● Your objective: Copy each line in the data below that contains the word "Require".
..........
(* ===== verification/TypeKey.v ===== *)
(** * The types of the IR

    [IrType] of src/packages/compiler/src/ir/nodes.ts with its canonical text
    form [typeKey], its equality [typeEquals], the pure arity drop, and the
    fences for container element, key and value types.  A JavaScript string is
    a Rocq [string] here: names of classes, shapes and unions are identifiers. *)

From Stdlib Require Import Ascii.
From S2P Require Import Prelude.

#[local] Open Scope string_scope.

(** ** Types *)

Inductive IrBytesElem := BU8 | BU32 | BI32 | BF32.
Definition bytes_elem_name (e : IrBytesElem) : string := match e with BU8 => "u8" | BU32 => "u32" | BI32 => "i32" | BF32 => "f32" end.

(** The kinds without components. *)
Inductive prim :=
  | Kf64 | Kstring | Kbool | Kregex | Kurl | KsearchParams | Ksymbol | Kstats | KspawnRes | Kchild | KnetServer
  | KnetSocket | Khttp2Session | Khttp2Stream | KdgramSocket | KtestCtx | KhttpReq | KhttpRes | KhttpClientReq
  | KsecureCtx | KfsWatcher | KchildStream | KprocStream | Kdyn | Kjsval | Kcaught | Kvoid | KundefinedT | KnullT.

(** [rest] and [restAbi === "jsval"] of a function type. *)
Inductive IrType :=
  | Prim (p : prim)
  | Array (elem : IrType)
  | Bytes (elem : IrBytesElem)
  | MapT (key value : IrType)
  | SetT (elem : IrType)
  | Func (params : list IrType) (ret : IrType) (rest restJsval : bool)
  | Object_ (className : string)
  | Classval (className : string)
  | Record_ (shapeId : string)
  | Union_ (unionId : string)
  | Promise_ (inner : IrType)
  | Generator (yieldT retT nextT : IrType).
..........
● Solution:
From Stdlib Require Import Ascii.
From S2P Require Import Prelude.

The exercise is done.